_Your goal_. Find the line with "f a); [|done]." and the line with "(Hr j b f)." in the entries below; output exactly those two lines, every line between them, and no others.

*** Input records Section Begins ***

Lemma get_foldl_without k l a g :
  get_field g (foldl (λ a f, if refers k f a then set_field f None a else a) a l)
  = if refers k g a && bool_decide (g ∈ l) then None else get_field g a.
Proof.
  revert a. induction l as [|f l IH]; intros a; cbn [foldl]; [by rewrite andb_false_r|]. rewrite IH. clear IH.
  destruct (decide (f = g)) as [->|Hne].
  - rewrite (bool_decide_eq_true_2 (g ∈ g :: l)) by left. destruct (refers k g a) eqn:E; [|by rewrite E].
    assert (refers k g (set_field g None a) = false) as -> by (unfold refers; by rewrite get_set_field, decide_True).
    by rewrite get_set_field, decide_True.
  - assert (get_field g (if refers k f a then set_field f None a else a) = get_field g a) as Hg.
    { destruct (refers k f a); [|done]. by rewrite get_set_field, decide_False. }
    assert (refers k g (if refers k f a then set_field f None a else a) = refers k g a) as -> by (unfold refers at 1; by rewrite Hg).
    rewrite Hg. rewrite (bool_decide_ext (g ∈ f :: l) (g ∈ l)) by set_solver. done.
Qed.

Lemma get_without k a g : get_field g (without k a) = if refers k g a then None else get_field g a.
Proof.
  unfold without. rewrite get_foldl_without, bool_decide_eq_true_2, andb_true_r; [done|].
  apply (bool_decide_eq_true_1 _). by destruct g.
Qed.

Lemma falls_with_false k a : falls_with k a = false ↔ ∀ f F, cascades f = true → get_field f a = Some F → file_pk F ≠ k.
Proof.
  unfold falls_with. rewrite <- not_true_iff_false, existsb_exists. split.
  - intros H f F Hc HF <-. apply H. exists f. split; [destruct f; cbn; tauto|]. unfold refers. by rewrite Hc, HF, Z.eqb_refl.
  - intros H (f & _ & [Hc Hr]%andb_true_iff). unfold refers in Hr. destruct (get_field f a) as [F|] eqn:E; [|done].
    apply Z.eqb_eq in Hr. by apply (H f F).
Qed.

Lemma delete_related_fits D i a k d :
  safe_to_delete k d → fits D i a d →
  fits D i a (delete_related k d).2 ∧ fewer d (delete_related k d).2.
Proof.
  intros Hk Hd. set (d' := (delete_related k d).2).
  assert (analyses d' = without k <$> analyses d) as Ha.
  { cbn. f_equal. apply map_filter_id. intros j b Hb. apply falls_with_false. intros f F Hc HF. by eapply Hk. }
  assert (fewer d d') as Hf.
  { intros j b'. rewrite Ha, lookup_fmap. intros (b & Hb & ->)%fmap_Some_1. exists b. split; [done|].
    intros f F. rewrite get_without. by destruct (refers k f b). }
  split; [|done]. apply (fits_fewer D i a d); try done.
  - by rewrite Ha, dom_fmap_L.
  - intros j. cbn. intros [? [_ ?]%lookup_delete_Some]. eauto.
  - intros j b' f F. rewrite Ha, lookup_fmap. intros (b & Hb & ->)%fmap_Some_1. rewrite get_without.
    destruct (refers k f b) eqn:E; [done|]. intros HF. cbn. rewrite lookup_delete_ne.
    + destruct Hd as [[Hr _ _] _ _ _ _ _]. by apply (Hr j b f).
    + unfold refers in E. rewrite HF in E. by apply Z.eqb_neq in E.
Qed.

*** Input records Section Ends ***

_Reply to the exercise_.
    { destruct (refers k f a); [|done]. by rewrite get_set_field, decide_False. }
    assert (refers k g (if refers k f a then set_field f None a else a) = refers k g a) as -> by (unfold refers at 1; by rewrite Hg).
    rewrite Hg. rewrite (bool_decide_ext (g ∈ f :: l) (g ∈ l)) by set_solver. done.
Qed.

Lemma get_without k a g : get_field g (without k a) = if refers k g a then None else get_field g a.
Proof.
  unfold without. rewrite get_foldl_without, bool_decide_eq_true_2, andb_true_r; [done|].
  apply (bool_decide_eq_true_1 _). by destruct g.
Qed.

Lemma falls_with_false k a : falls_with k a = false ↔ ∀ f F, cascades f = true → get_field f a = Some F → file_pk F ≠ k.
Proof.
  unfold falls_with. rewrite <- not_true_iff_false, existsb_exists. split.
  - intros H f F Hc HF <-. apply H. exists f. split; [destruct f; cbn; tauto|]. unfold refers. by rewrite Hc, HF, Z.eqb_refl.
  - intros H (f & _ & [Hc Hr]%andb_true_iff). unfold refers in Hr. destruct (get_field f a) as [F|] eqn:E; [|done].
    apply Z.eqb_eq in Hr. by apply (H f F).
Qed.

Lemma delete_related_fits D i a k d :
  safe_to_delete k d → fits D i a d →
  fits D i a (delete_related k d).2 ∧ fewer d (delete_related k d).2.
Proof.
  intros Hk Hd. set (d' := (delete_related k d).2).
  assert (analyses d' = without k <$> analyses d) as Ha.
  { cbn. f_equal. apply map_filter_id. intros j b Hb. apply falls_with_false. intros f F Hc HF. by eapply Hk. }
  assert (fewer d d') as Hf.
  { intros j b'. rewrite Ha, lookup_fmap. intros (b & Hb & ->)%fmap_Some_1. exists b. split; [done|].
    intros f F. rewrite get_without. by destruct (refers k f b). }
  split; [|done]. apply (fits_fewer D i a d); try done.
  - by rewrite Ha, dom_fmap_L.
  - intros j. cbn. intros [? [_ ?]%lookup_delete_Some]. eauto.
  - intros j b' f F. rewrite Ha, lookup_fmap. intros (b & Hb & ->)%fmap_Some_1. rewrite get_without.
    destruct (refers k f b) eqn:E; [done|]. intros HF. cbn. rewrite lookup_delete_ne.
    + destruct Hd as [[Hr _ _] _ _ _ _ _]. by apply (Hr j b f).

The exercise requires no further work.